Last week, my friend and I went to Park City for an overnighter. It was heavenly. Just the two of us, no kids, pure peace and relaxation. It was a spectacularly beautiful day. The resort hotel was at the foot of The Canyons. We laid out at the pool. I read a magazine. We got fresh vitamin D and mountain air. We saw The Great Gatsby, which is also one of my favorite novels. We ate great food. And I felt very fortunate to have the flexibility to do something like that-- just take off midweek for some adult time.
Fighting Multiple Myeloma is a really long, tough process. Carol, my coordinator at Huntsman (where I am treated), told me that treating MM isn't the most painful or invasive, but it is one of the most time intensive and time consuming. She said: "Your treatment is now your fulltime job. If you look at it that way, it won't seem as bad." True. And I'm so tired of it!
So today I'm pondering the few good things that have resulted from my disease, things I'm completely sick of, and things I miss the most. Here goes:
- Flexibility: I have flexibility to work around my treatments and the days I think I'll be feeling the crappiest, and schedule time for me. Once the girls are home from school, I'm incredibly busy, but when they're at school, I can call the shots. I've never been able to do that. I've always worked or gone to school and worked. The flexibility is nice.
- Time: Time to really get to know my children and my parents without feeling rushed all the time. I get to live in the moment. Granted, I'm still incredibly busy, but it's a busy that's more focused on others and of my own choosing.
- The girls: Ok, so I've completely overscheduled them but it's nice to sign them up for activities based on what they want to do, rather than what my job will enable me to do. This means that they're in all kinds of positive activities, like dance, tumbling, choir, soccer, art and so much more.
- My health: I don't really have a choice here but I really am trying to focus on my whole health. This includes meditation time, yoga, power walks, massage, journaling, proper sleep and (mostly) good nutrition. I think about my health every waking moment. This actually gets exhausting but I'll still keep it in the "good things" column.
- Me: I've just become a better person. I focus on being kind and honest and good. I treat people how I want to be treated. I am as helpful and thoughtful as I can be. I pray a lot and I know God is listening. I'm becoming more the person I want to be, rather than reactionary to my environment.
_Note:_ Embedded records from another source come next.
(** [dummyNetError{timeout}] reports [Timeout() = timeout] and
    [Temporary() = !timeout]. *)
Example TestResolveExitCode_Mappings :
  ResolveExitCode (Some context.Canceled) = ExitCodeInterrupted /\
  ResolveExitCode (Some context.DeadlineExceeded) = ExitCodeTempFail /\
  ResolveExitCode (Some (netError "dummy" true false None)) = ExitCodeTempFail /\
  ResolveExitCode (Some (netError "dummy" false true None)) = ExitCodeTempFail.
Proof. repeat split. Qed.

Example TestHTTPMappings :
  map FromHTTPStatus [200; 401; 403; 404; 422; 429; 503]
  = [ExitCodeSuccess; ExitCodeAuthFailed; ExitCodeForbidden; ExitCodeNotFound;
     ExitCodeValidation; ExitCodeRateLimit; ExitCodeUnavailable] /\
  existsb (fun code => FromHTTPStatus (ToHTTPStatus code) =? ExitCodeErrorInternal)
          [ExitCodeSuccess; ExitCodeAuthFailed; ExitCodeForbidden; ExitCodeNotFound;
           ExitCodeValidation; ExitCodeRateLimit; ExitCodeQuotaExceeded;
           ExitCodeUnavailable; ExitCodeTempFail; ExitCodeSoftware]
  = false /\
  ToHTTPStatus ExitCodeQuotaExceeded = 429.
Proof. repeat split. Qed.

Example TestExitError_JSONMarshaling :
  ExitError_MarshalJSON []
    (NewExitError ExitCodeValidation "invalid input"
       (Some (errorString (Local 0) "root cause")))
  = [ ("code", JNumber ExitCodeValidation);
      ("name", JString (ExitCode_String ExitCodeValidation));
      ("category", JString (ExitCode_Category ExitCodeValidation));
      ("message", JString "invalid input");
      ("cause", JString "root cause") ].
Proof. reflexivity. Qed.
- Hearing the words Multiple Myeloma
- "The fuzzies"
- Rib/torso pain and/or tightness
- Having to worry about Every.Little.Thing when it comes to my health. "Oh, I feel a pain in my back. Is that a tumor?" or "Uh oh, I have a 100-degree temp. Time to rush to the ER!" Nothing, even something incredibly minor, can be ignored and I am paranoid about everything.
- Planning my days around when I think my velcade/dex side effects will kick in
- Admitting my physical limitations. I see people running outside and I really miss it. I want to go for a run, to train for a race, but I can't. Then I remind myself that I run a marathon every day (figuratively). I am a physical rock star if you understand how hard treatment is. I work through it, I keep going, and somehow/somewhere, I find the strength to survive my illness every single day. That's pretty amazing. And it can be really super hard.
- Feeling healthy and having no physical limitations
- My hair
- Feeling like a grownup. Living with my parents is humbling.
- Independence. I can't do my life alone. I need help, I need support, I need caregivers. Admitting this and letting others help me has been incredibly humbling.
- Working. Sort of. Ok, not really! I was always defined by my career. Not anymore!
- Having my own home
- My dogs. Bob the Great got rid of them after I left. If there's no wife to care for animals, well, he's not going to do it. I don't even know what he did with them. Sick.
- My children not having a dad. I'll post a blog all about what a horrible "man" Bob has been to them. Inexcusable and pathetic but we'll talk about that another time
- San Diego
- Julie and Shane
- Kalie - But we get to see her in July. Whoohoo!!